Pausing of RNA Polymerase II (PolII) at transcription start sites (TSSs) primes target genes for productive elongation. Coincidentally, DNA double-strand breaks (DSBs) enrich at highly transcribed and PolII-paused genes, although whether these events may be functionally coupled remains undefined. Using androgen-responsive cancer cells as a model, we identified the ARIP4 helicase as a driver of androgen-dependent transcription induction. ChIP-seq analysis revealed that ARIP4 preferentially occupies promoter proximal regions (TSS) that overlap with paused PolII. Moreover, we found that ARIP4 complexes with TOP2B, and mediates transient DSB formation at TSSs upon hormone stimulation. Accordingly, ARIP4 deficiency compromised release of paused PolII and resulted in R-loop accumulation at a panel of highly-transcribed androgen receptor (AR) target genes.

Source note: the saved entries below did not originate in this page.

(** * simple-chat-sample: the racing game server (server.js)

    A shallow embedding of the simulation core of [src/server.js] and of
    the earlier variant of the same server kept in [src/unnamed/part_000].

    Modelling conventions.
    - A JavaScript number is a value of [num]: a rational, one of the two
      infinities, or NaN.  Arithmetic on rationals is exact (binary64
      rounding, overflow and the sign of zero are not modelled); the
      behaviour of NaN and of the infinities follows IEEE 754 / ECMAScript.
    - [Math.sqrt(s) < t] is decided exactly by [sqrt_ltb s t].
    - The player store [players] is an association list in the order in
      which [Object.values] and [for ... in] enumerate the keys.
    - An identifier that names a property of [Object.prototype]
      ([constructor], [__proto__], ...) makes [players[clientId]] the
      inherited function or object.  The earlier variant writes only NaN
      positions on such objects and reads nothing else from them, so its
      model covers them.  In server.js [join_game] writes the status on
      them, which the state does not hold: there the statements on
      identifiers that are not in the store assume
      [Store.inherited clientId = false].
    - A string is its sequence of UTF-8 bytes.
    - Player objects are mutated in place in the source and captured by
      timer closures; every object carries its identity [oid], so that a
      timer finds the object it captured and no other one.
    - [setTimeout] callbacks are kept in the list [timers]; the event
      [Fire k] runs the [k]-th pending callback.  Any pending callback may
      run at any moment, which covers every real schedule.
    - A handler that throws returns [Throw]. *)

From Stdlib Require Import ZArith QArith Qabs Lia Lqa Bool List String Ascii.
From Stdlib Require Import NArith DecimalString DecimalN Permutation Sorted.
Import ListNotations.

Local Open Scope Z_scope.

(** ** JavaScript numbers *)

Inductive num : Type :=
| NaN
| NInf
| Fin (q : Q)
| PInf.

Module Num.

Definition ofZ (z : Z) : num := Fin (inject_Z z).

Definition neg (a : num) : num :=
  match a with
  | NaN => NaN
  | NInf => PInf
  | PInf => NInf
  | Fin q => Fin (Qred (- q))
  end.

Definition add (a b : num) : num :=
  match a, b with
  | NaN, _ | _, NaN => NaN
  | PInf, NInf | NInf, PInf => NaN
  | PInf, _ | _, PInf => PInf
  | NInf, _ | _, NInf => NInf
  | Fin p, Fin q => Fin (Qred (p + q))
  end.

Definition sub (a b : num) : num := add a (neg b).

Definition Qltb (p q : Q) : bool := negb (Qle_bool q p).

(** Sign of a number that is not NaN: [true] when it is negative. *)
Definition negative (a : num) : bool :=
  match a with
  | NInf => true
  | Fin q => Qltb q 0
  | _ => false
  end.

Definition is_zero (a : num) : bool :=
  match a with
  | Fin q => Qeq_bool q 0
  | _ => false
  end.

Definition is_inf (a : num) : bool :=
  match a with
  | PInf | NInf => true
  | _ => false
  end.

Definition mul (a b : num) : num :=
  match a, b with
  | NaN, _ | _, NaN => NaN
  | Fin p, Fin q => Fin (Qred (p * q))
  | _, _ =>
      if is_zero a || is_zero b then NaN
      else if xorb (negative a) (negative b) then NInf else PInf
  end.

(** [a < b]; false as soon as one side is NaN. *)
Definition ltb (a b : num) : bool :=
  match a, b with
  | NaN, _ | _, NaN => false
  | _, NInf => false
  | NInf, _ => true
  | PInf, _ => false
  | Fin _, PInf => true
  | Fin p, Fin q => Qltb p q
  end.

Definition gtb (a b : num) : bool := ltb b a.

(** [Math.min] and [Math.max] of two arguments. *)
Definition min (a b : num) : num :=
  match a, b with
  | NaN, _ | _, NaN => NaN
  | _, _ => if ltb b a then b else a
  end.

Definition max (a b : num) : num :=
  match a, b with
  | NaN, _ | _, NaN => NaN
  | _, _ => if ltb a b then b else a
  end.

(** [Math.abs]. *)
Definition abs (a : num) : num :=
  match a with
  | NaN => NaN
  | NInf | PInf => PInf
  | Fin q => Fin (Qred (Qabs q))
  end.

(** [Math.pow(a, 2)]. *)
Definition pow2 (a : num) : num := mul a a.

(** [Math.sqrt(s) < t], decided without computing the root: for
    rationals it is [0 <= s], [0 < t] and [s < t * t]; the root of a
    negative number is NaN and the root of [+Infinity] is [+Infinity]. *)
Definition sqrt_ltb (s t : num) : bool :=
  match s, t with
  | NaN, _ | _, NaN => false
  | NInf, _ | PInf, _ => false
  | Fin _, NInf => false
  | Fin p, PInf => Qle_bool 0 p
  | Fin p, Fin q => Qle_bool 0 p && Qltb 0 q && Qltb p (q * q)
  end.

(** Truthiness of a number: NaN and zero are falsy. *)
Definition truthy (a : num) : bool :=
  match a with
  | NaN => false
  | Fin q => negb (Qeq_bool q 0)
  | _ => true
  end.

(** [a || 0] for a number [a]. *)
Definition orZero (a : num) : num := if truthy a then a else Fin 0.

(** [a <= b]; false as soon as one side is NaN. *)
Definition leb (a b : num) : bool :=
  match a, b with
  | NaN, _ | _, NaN => false
  | NInf, _ => true
  | _, PInf => true
  | PInf, _ => false
  | _, NInf => false
  | Fin p, Fin q => Qle_bool p q
  end.

(** [lo <= a && a <= hi]. *)
Definition within (lo hi a : num) : Prop :=
  leb lo a = true /\ leb a hi = true.

Definition is_nan (a : num) : bool :=
  match a with
  | NaN => true
  | _ => false
  end.

(** [a / b]. *)
Definition div (a b : num) : num :=
  match a, b with
  | NaN, _ | _, NaN => NaN
  | Fin p, Fin q =>
      if Qeq_bool q 0 then
        if Qeq_bool p 0 then NaN else if Qltb p 0 then NInf else PInf
      else Fin (Qred (p / q))
  | Fin _, _ => Fin 0
  | _, Fin _ => if xorb (negative a) (negative b) then NInf else PInf
  | _, _ => NaN
  end.

End Num.

(** ** Values received from clients

    A field of a payload is a JSON scalar or a plain object; [JUndefined]
    is a missing field. *)

Inductive jsval : Type :=
| JUndefined
| JNull
| JBool (b : bool)
| JNumber (n : num)
| JString (s : string)
| JObject.

Module Parse.

Definition code (c : ascii) : Z := Z.of_N (N_of_ascii c).

(** White space and line terminators of one byte. *)
Definition is_space (c : ascii) : bool :=
  let n := code c in ((9 <=? n) && (n <=? 13)) || (n =? 32).

(** A string is its sequence of UTF-8 bytes.  U+00A0 is the only white
    space of two bytes. *)
Definition is_space2 (a b : ascii) : bool :=
  (code a =? 194) && (code b =? 160).

(** The white space of three bytes: U+1680, U+2000 to U+200A, U+2028,
    U+2029, U+202F, U+205F, U+3000 and U+FEFF. *)
Definition is_space3 (a b c : ascii) : bool :=
  let '(x, y, z) := (code a, code b, code c) in
  ((x =? 225) && (y =? 154) && (z =? 128))
  || ((x =? 226) && (y =? 128)
      && (((128 <=? z) && (z <=? 138)) || (z =? 168) || (z =? 169) || (z =? 175)))
  || ((x =? 226) && (y =? 129) && (z =? 159))
  || ((x =? 227) && (y =? 128) && (z =? 128))
  || ((x =? 239) && (y =? 187) && (z =? 191)).

Definition digit_of (c : ascii) : option Z :=
  let n := code c in
  if (48 <=? n) && (n <=? 57) then Some (n - 48) else None.

(** Value of a digit in base 16 (also used for bases 8 and 2). *)
Definition hex_of (c : ascii) : option Z :=
  let n := code c in
  if (48 <=? n) && (n <=? 57) then Some (n - 48)
  else if (97 <=? n) && (n <=? 102) then Some (n - 87)
  else if (65 <=? n) && (n <=? 70) then Some (n - 55)
  else None.

Fixpoint skip_spaces (l : list ascii) : list ascii :=
  match l with
  | [] => []
  | a :: r1 =>
      if is_space a then skip_spaces r1
      else
        match r1 with
        | [] => l
        | b :: r2 =>
            if is_space2 a b then skip_spaces r2
            else
              match r2 with
              | [] => l
              | c :: r3 => if is_space3 a b c then skip_spaces r3 else l
              end
        end
  end.

(** The input without the white space at its end. *)
Fixpoint trim_end (l : list ascii) : list ascii :=
  match skip_spaces l, l with
  | [], _ => []
  | _, c :: r => c :: trim_end r
  | _, [] => []
  end.

(** Longest run of decimal digits: accumulated value, number of digits
    read, and the rest of the input. *)
Fixpoint take_digits (l : list ascii) (acc cnt : Z) : Z * Z * list ascii :=
  match l with
  | c :: r =>
      match digit_of c with
      | Some d => take_digits r (acc * 10 + d) (cnt + 1)
      | None => (acc, cnt, l)
      end
  | [] => (acc, cnt, [])
  end.

Definition take_sign (l : list ascii) : bool * list ascii :=
  match l with
  | "+"%char :: r => (false, r)
  | "-"%char :: r => (true, r)
  | _ => (false, l)
  end.

Fixpoint strip_prefix (p l : list ascii) : option (list ascii) :=
  match p, l with
  | [], _ => Some l
  | a :: p', b :: l' => if Ascii.eqb a b then strip_prefix p' l' else None
  | _ :: _, [] => None
  end.

(** The longest prefix that is a StrDecimalLiteral, with its value. *)
Definition decimal_prefix (l : list ascii) : option (num * list ascii) :=
  let '(sgn, l1) := take_sign l in
  match strip_prefix (list_ascii_of_string "Infinity") l1 with
  | Some r => Some (if sgn then NInf else PInf, r)
  | None =>
      let '(m1, n1, l2) := take_digits l1 0 0 in
      let '(m, n2, l3) :=
        match l2 with
        | "."%char :: r => take_digits r m1 0
        | _ => (m1, 0, l2)
        end in
      if n1 + n2 =? 0 then None
      else
        let '(e, l4) :=
          match l3 with
          | c :: r =>
              if Ascii.eqb c "e" || Ascii.eqb c "E" then
                let '(esgn, r1) := take_sign r in
                let '(ev, en, r2) := take_digits r1 0 0 in
                if en =? 0 then (0, l3)
                else (if esgn then - ev else ev, r2)
              else (0, l3)
          | [] => (0, l3)
          end in
        let mant := inject_Z (if sgn then - m else m) in
        Some (Fin (Qred (mant * Qpower (10 # 1) (e - n2))), l4)
  end.

(** [parseFloat] on a string. *)
Definition parseFloat_string (s : string) : num :=
  match decimal_prefix (skip_spaces (list_ascii_of_string s)) with
  | Some (v, _) => v
  | None => NaN
  end.

Fixpoint digits_in (base : Z) (l : list ascii) (acc : Z) : option Z :=
  match l with
  | [] => Some acc
  | c :: r =>
      match hex_of c with
      | Some d => if d <? base then digits_in base r (acc * base + d) else None
      | None => None
      end
  end.

Definition radix_literal (l : list ascii) : option (Z * list ascii) :=
  match l with
  | "0"%char :: c :: r =>
      if Ascii.eqb c "x" || Ascii.eqb c "X" then Some (16, r)
      else if Ascii.eqb c "o" || Ascii.eqb c "O" then Some (8, r)
      else if Ascii.eqb c "b" || Ascii.eqb c "B" then Some (2, r)
      else None
  | _ => None
  end.

(** StringToNumber: the whole string, white space trimmed, is a numeric
    literal; the empty string is 0. *)
Definition toNumber_string (s : string) : num :=
  let l := trim_end (skip_spaces (list_ascii_of_string s)) in
  match l with
  | [] => Fin 0
  | _ =>
      match radix_literal l with
      | Some (base, (_ :: _) as ds) =>
          match digits_in base ds 0 with
          | Some v => Num.ofZ v
          | None => NaN
          end
      | Some (_, []) => NaN
      | None =>
          match decimal_prefix l with
          | Some (v, []) => v
          | _ => NaN
          end
      end
  end.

Finally, we showed that ARIP4 binds and unwinds R-loops in vitro, and its expression positively correlates with prostate cancer progression. Together, we propose a model in which androgen stimulation triggers PolII pause release, at least in part via ARIP4-mediated unwinding of R loops, and in effect prevents excessive pausing-associated R-loops that impede loading and progression of subsequent PolII molecules.